### TASK INSTRUCTIONS
For the listing below, return the line containing "task_inc t = Some (i, k) -> tasks c = t1", the line containing "Lemma cluster_ok n", and all lines in between, exactly as written and nothing else.

### RECORDED DATA
-----
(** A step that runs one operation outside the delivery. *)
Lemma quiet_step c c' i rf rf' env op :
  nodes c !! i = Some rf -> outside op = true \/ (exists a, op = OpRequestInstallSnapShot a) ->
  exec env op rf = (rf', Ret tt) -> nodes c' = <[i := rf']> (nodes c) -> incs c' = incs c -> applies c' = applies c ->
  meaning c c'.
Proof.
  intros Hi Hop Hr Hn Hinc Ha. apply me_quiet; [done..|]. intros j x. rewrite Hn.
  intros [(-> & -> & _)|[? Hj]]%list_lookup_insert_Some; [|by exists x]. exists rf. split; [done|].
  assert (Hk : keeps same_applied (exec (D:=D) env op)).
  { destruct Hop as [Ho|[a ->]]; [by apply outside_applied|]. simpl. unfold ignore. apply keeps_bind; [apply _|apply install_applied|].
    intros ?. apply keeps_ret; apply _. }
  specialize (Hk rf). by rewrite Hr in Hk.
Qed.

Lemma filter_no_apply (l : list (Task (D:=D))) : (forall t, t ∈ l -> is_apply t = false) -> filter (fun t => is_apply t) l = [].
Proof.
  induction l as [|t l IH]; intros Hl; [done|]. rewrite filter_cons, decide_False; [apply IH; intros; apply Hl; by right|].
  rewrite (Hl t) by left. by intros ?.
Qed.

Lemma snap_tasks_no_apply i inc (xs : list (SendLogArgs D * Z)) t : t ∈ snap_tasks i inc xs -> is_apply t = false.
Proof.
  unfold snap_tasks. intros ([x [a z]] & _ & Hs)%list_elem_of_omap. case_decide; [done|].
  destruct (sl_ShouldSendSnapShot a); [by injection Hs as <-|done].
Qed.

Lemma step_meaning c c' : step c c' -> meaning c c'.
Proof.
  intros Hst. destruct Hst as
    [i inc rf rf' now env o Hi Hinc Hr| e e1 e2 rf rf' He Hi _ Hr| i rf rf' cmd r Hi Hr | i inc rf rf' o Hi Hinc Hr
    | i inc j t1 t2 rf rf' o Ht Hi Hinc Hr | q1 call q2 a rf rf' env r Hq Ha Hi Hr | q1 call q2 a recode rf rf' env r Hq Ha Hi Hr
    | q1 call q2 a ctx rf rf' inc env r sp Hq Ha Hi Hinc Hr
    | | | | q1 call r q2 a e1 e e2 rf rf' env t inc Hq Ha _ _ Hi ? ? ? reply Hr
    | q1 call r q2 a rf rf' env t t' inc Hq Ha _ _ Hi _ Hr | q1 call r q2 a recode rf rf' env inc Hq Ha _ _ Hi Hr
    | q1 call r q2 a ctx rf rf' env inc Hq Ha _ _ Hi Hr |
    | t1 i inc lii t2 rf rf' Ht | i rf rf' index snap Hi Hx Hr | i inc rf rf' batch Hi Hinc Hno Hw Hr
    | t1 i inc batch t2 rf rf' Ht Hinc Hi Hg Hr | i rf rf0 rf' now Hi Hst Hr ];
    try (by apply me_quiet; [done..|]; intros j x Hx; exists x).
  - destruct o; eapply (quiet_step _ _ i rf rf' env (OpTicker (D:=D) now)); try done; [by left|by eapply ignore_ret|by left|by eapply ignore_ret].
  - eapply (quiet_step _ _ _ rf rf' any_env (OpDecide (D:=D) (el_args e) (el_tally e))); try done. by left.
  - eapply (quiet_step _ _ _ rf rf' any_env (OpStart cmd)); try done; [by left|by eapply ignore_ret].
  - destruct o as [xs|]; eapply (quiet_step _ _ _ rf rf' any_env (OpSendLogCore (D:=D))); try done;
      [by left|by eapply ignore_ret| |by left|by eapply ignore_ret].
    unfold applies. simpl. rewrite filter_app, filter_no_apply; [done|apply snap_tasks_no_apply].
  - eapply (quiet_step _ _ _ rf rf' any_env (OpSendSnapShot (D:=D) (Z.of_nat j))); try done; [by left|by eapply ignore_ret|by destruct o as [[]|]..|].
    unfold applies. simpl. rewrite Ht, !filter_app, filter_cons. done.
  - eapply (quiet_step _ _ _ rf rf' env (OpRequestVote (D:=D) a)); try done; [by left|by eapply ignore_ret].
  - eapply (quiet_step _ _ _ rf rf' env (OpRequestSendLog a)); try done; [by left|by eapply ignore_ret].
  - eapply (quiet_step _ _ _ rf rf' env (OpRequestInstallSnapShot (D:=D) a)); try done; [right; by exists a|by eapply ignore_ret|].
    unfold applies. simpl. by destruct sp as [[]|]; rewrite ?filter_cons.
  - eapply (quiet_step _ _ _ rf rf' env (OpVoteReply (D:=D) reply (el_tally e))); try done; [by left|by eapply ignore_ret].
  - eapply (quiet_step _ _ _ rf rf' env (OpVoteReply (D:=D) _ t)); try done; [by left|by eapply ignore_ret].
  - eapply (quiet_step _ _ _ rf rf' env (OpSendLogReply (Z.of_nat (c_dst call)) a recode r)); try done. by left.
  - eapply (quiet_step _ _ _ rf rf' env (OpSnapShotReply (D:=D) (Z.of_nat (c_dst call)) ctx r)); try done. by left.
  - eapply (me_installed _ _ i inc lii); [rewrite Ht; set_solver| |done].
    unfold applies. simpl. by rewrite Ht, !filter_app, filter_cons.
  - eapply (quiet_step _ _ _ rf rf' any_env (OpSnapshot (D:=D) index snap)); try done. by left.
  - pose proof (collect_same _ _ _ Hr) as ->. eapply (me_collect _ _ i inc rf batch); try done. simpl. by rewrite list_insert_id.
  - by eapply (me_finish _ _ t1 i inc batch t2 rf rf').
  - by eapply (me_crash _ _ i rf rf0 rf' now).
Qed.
-----
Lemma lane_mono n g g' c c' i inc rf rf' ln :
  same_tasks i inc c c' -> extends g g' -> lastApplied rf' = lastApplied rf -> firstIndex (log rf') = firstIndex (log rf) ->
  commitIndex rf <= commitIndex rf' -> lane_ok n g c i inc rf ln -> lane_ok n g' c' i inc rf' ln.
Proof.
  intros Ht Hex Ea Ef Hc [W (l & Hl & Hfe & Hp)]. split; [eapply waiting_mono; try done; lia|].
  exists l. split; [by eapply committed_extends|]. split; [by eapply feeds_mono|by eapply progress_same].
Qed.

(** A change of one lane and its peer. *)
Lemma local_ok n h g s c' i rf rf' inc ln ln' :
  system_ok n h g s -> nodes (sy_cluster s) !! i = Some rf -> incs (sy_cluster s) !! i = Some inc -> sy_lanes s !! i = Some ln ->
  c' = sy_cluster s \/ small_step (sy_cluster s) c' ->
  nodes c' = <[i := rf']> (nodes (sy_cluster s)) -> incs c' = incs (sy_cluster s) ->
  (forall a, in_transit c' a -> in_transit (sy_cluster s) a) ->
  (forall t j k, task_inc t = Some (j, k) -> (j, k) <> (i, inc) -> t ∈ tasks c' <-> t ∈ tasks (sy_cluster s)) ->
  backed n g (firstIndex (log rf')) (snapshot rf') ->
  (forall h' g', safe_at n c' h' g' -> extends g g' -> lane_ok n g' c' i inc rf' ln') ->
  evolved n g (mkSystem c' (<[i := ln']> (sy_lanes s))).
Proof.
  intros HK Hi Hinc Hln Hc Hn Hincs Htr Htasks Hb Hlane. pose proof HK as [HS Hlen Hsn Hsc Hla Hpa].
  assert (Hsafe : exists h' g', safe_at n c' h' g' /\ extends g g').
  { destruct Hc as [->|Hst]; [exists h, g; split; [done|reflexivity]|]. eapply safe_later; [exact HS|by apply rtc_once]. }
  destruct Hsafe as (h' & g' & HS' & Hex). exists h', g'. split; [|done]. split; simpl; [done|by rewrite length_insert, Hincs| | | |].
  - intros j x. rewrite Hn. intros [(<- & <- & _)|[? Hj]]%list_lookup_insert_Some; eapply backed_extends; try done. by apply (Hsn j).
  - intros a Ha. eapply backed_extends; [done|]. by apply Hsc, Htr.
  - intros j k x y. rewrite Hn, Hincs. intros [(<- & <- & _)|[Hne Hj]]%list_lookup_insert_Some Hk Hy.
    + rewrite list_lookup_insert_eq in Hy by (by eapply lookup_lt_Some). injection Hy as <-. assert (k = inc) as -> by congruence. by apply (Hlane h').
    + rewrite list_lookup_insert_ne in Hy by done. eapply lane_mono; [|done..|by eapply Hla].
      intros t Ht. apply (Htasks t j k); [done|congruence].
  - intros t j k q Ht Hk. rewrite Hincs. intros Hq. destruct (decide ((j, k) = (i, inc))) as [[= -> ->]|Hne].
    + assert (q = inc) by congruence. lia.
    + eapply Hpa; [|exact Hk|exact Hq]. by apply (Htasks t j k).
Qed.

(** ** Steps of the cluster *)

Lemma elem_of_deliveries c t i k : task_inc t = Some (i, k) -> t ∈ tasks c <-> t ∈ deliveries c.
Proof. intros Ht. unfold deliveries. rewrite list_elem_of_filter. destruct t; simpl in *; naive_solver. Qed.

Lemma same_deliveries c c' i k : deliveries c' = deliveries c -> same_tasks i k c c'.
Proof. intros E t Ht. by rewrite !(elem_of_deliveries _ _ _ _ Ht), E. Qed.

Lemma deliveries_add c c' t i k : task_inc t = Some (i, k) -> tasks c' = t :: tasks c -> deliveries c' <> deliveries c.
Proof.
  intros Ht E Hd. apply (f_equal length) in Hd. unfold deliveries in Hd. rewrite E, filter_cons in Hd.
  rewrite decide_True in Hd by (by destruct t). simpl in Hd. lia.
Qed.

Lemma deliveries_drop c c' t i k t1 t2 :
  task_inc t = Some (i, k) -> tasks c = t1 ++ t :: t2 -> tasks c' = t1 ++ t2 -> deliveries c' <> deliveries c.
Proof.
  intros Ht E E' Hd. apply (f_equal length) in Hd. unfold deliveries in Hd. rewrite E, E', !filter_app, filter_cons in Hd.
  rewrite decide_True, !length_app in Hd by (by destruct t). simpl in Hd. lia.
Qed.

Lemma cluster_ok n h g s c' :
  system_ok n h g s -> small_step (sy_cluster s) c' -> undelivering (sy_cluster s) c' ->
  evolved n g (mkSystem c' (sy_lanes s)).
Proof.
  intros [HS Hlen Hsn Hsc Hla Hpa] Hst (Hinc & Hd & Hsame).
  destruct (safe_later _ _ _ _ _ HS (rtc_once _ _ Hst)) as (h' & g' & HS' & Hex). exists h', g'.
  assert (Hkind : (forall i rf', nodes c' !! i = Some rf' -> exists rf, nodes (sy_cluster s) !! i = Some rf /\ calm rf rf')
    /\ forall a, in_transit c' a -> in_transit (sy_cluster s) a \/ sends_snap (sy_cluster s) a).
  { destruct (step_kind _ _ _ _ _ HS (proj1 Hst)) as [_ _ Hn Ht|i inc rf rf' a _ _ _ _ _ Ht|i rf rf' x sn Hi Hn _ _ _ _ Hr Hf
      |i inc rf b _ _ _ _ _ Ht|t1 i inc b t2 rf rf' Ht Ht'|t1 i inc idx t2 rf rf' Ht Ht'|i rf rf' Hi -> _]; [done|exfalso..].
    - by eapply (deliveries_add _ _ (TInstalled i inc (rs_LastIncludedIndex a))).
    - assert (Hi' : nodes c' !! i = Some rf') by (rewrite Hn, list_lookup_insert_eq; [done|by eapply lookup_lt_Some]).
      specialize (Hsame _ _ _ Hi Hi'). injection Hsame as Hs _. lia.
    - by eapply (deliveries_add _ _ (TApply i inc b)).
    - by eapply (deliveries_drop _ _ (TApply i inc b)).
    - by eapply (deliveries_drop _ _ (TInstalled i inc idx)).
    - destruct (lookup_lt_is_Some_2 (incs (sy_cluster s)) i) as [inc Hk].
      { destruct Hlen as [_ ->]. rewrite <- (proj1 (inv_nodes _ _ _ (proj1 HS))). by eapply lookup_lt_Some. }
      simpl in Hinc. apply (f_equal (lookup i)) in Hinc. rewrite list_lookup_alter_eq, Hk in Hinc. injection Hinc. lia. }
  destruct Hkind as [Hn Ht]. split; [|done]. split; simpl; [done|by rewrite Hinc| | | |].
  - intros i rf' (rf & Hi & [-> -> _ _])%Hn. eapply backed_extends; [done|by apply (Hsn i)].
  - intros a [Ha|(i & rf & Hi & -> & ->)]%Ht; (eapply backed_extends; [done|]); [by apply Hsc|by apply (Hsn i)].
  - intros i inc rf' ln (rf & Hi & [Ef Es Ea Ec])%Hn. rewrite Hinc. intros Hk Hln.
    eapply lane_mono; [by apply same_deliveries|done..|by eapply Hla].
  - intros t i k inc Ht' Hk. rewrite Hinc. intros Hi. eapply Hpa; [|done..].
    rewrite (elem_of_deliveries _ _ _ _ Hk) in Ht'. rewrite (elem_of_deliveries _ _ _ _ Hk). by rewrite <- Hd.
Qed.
-----
### SOLUTION TO THIS EXERCISE
  task_inc t = Some (i, k) -> tasks c = t1 ++ t :: t2 -> tasks c' = t1 ++ t2 -> deliveries c' <> deliveries c.
Proof.
  intros Ht E E' Hd. apply (f_equal length) in Hd. unfold deliveries in Hd. rewrite E, E', !filter_app, filter_cons in Hd.
  rewrite decide_True, !length_app in Hd by (by destruct t). simpl in Hd. lia.
Qed.

Lemma cluster_ok n h g s c' :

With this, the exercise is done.